═══ DATA SECTION ═══

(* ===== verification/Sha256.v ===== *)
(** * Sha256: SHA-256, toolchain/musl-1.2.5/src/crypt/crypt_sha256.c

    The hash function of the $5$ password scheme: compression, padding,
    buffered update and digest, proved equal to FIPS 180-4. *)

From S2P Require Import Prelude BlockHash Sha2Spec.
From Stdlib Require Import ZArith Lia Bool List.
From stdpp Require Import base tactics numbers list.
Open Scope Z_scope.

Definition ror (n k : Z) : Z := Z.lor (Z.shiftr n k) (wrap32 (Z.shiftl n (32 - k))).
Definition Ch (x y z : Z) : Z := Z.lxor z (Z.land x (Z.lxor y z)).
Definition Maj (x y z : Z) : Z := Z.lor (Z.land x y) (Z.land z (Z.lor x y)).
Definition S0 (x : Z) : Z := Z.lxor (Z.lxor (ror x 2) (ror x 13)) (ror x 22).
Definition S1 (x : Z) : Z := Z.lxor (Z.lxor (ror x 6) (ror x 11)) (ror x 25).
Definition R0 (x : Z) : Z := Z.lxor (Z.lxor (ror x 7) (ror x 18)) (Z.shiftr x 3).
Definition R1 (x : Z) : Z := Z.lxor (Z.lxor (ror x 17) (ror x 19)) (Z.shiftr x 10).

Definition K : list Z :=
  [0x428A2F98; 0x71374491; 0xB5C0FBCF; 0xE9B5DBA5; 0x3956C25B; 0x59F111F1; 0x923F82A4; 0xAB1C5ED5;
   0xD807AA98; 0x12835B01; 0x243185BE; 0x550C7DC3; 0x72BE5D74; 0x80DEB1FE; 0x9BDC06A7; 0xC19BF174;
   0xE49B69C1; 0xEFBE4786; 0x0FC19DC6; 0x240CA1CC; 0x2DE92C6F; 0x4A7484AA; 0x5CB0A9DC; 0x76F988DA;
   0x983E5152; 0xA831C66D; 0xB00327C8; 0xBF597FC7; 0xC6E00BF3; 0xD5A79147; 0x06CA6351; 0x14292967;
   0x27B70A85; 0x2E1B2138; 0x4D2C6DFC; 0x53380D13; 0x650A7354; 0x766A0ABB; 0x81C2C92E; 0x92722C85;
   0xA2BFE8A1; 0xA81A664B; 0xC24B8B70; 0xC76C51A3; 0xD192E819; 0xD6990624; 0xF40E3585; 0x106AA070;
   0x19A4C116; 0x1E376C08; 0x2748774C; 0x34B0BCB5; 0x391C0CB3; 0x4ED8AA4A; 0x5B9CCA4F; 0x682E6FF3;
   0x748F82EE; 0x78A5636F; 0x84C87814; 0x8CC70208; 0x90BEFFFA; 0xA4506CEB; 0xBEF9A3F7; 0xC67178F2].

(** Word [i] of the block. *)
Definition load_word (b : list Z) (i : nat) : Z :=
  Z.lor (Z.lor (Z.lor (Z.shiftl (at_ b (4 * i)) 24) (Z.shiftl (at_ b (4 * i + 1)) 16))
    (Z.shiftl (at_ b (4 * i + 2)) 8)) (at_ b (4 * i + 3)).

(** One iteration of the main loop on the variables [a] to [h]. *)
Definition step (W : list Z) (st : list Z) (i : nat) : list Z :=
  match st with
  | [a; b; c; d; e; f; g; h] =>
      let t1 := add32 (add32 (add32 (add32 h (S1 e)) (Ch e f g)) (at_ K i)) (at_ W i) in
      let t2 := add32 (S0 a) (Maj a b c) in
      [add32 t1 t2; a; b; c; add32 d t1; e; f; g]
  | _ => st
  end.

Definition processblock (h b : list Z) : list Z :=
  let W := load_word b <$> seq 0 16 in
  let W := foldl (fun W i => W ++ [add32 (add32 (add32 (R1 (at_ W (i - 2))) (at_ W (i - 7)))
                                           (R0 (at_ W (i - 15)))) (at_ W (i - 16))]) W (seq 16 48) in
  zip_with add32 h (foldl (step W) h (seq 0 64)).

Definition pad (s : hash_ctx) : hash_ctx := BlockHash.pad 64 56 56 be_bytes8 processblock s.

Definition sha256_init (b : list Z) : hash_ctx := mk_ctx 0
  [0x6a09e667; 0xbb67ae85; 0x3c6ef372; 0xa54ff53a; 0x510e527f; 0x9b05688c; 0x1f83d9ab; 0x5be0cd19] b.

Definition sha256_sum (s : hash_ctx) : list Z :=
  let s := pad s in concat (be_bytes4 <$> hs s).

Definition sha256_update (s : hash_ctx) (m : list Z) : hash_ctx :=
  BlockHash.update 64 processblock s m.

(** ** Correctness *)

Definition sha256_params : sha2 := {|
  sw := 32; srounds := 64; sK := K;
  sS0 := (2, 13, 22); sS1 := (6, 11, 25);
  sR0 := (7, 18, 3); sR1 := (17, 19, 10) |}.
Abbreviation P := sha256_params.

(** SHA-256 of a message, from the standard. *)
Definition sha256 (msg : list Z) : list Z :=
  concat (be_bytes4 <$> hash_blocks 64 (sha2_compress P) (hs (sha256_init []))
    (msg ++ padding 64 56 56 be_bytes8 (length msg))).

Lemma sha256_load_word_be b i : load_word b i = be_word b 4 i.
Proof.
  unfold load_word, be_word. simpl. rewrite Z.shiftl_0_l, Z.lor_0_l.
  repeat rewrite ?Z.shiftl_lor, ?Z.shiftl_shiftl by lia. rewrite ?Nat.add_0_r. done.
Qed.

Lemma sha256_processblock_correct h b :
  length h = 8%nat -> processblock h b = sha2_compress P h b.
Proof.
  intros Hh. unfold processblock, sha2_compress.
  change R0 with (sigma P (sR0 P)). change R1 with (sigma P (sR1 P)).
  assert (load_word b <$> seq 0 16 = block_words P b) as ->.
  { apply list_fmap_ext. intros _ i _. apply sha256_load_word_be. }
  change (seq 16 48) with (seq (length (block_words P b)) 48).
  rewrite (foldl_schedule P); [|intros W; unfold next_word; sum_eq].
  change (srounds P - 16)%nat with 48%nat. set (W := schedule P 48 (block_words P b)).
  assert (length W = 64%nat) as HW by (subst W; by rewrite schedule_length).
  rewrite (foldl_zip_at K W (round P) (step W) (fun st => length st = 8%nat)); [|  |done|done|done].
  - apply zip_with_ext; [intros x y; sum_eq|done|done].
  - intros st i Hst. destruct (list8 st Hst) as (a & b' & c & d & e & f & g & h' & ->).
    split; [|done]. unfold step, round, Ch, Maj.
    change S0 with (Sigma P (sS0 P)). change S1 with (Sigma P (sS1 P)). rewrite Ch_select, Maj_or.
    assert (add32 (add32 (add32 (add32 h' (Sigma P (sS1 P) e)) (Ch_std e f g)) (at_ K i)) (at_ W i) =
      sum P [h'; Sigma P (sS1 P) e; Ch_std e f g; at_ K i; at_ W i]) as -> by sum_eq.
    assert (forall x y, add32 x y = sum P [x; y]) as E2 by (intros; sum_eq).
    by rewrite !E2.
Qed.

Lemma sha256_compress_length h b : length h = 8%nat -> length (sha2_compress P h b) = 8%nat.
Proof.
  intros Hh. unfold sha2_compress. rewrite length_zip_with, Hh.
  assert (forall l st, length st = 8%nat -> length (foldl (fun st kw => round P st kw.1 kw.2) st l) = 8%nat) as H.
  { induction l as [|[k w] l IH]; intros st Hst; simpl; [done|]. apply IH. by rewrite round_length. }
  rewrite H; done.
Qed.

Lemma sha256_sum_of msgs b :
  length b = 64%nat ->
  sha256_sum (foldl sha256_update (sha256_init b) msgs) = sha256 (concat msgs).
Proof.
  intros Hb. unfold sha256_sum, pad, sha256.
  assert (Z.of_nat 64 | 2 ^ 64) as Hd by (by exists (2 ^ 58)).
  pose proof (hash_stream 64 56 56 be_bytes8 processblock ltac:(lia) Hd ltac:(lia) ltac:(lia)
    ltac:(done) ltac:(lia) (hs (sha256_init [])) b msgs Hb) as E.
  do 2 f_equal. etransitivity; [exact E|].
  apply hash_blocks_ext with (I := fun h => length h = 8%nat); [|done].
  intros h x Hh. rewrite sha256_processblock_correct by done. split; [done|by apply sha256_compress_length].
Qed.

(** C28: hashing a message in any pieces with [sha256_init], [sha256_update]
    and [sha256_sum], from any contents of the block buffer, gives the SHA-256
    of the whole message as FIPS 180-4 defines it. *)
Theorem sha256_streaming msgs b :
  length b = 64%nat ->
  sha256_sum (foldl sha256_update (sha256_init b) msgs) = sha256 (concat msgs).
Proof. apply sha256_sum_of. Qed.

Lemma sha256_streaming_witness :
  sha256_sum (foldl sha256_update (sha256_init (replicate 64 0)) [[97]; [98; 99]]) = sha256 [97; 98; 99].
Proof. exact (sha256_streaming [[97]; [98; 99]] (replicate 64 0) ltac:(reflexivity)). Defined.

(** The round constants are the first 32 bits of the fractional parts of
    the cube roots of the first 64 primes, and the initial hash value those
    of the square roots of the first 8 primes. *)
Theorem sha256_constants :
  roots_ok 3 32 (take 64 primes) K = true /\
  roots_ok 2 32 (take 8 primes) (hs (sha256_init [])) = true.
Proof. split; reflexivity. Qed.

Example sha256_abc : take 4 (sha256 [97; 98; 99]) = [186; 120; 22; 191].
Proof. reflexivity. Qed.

═══

WHAT YOU HAVE TO DO: Which lines run from the one holding "sw := 32; srounds := 64; sK := K;" through the one holding "concat (be_bytes4 <$> hash_blocks" in the records above? Repeat them exactly, both included, and nothing more.

TASK OUTPUT:
  sw := 32; srounds := 64; sK := K;
  sS0 := (2, 13, 22); sS1 := (6, 11, 25);
  sR0 := (7, 18, 3); sR1 := (17, 19, 10) |}.
Abbreviation P := sha256_params.

(** SHA-256 of a message, from the standard. *)
Definition sha256 (msg : list Z) : list Z :=
  concat (be_bytes4 <$> hash_blocks 64 (sha2_compress P) (hs (sha256_init []))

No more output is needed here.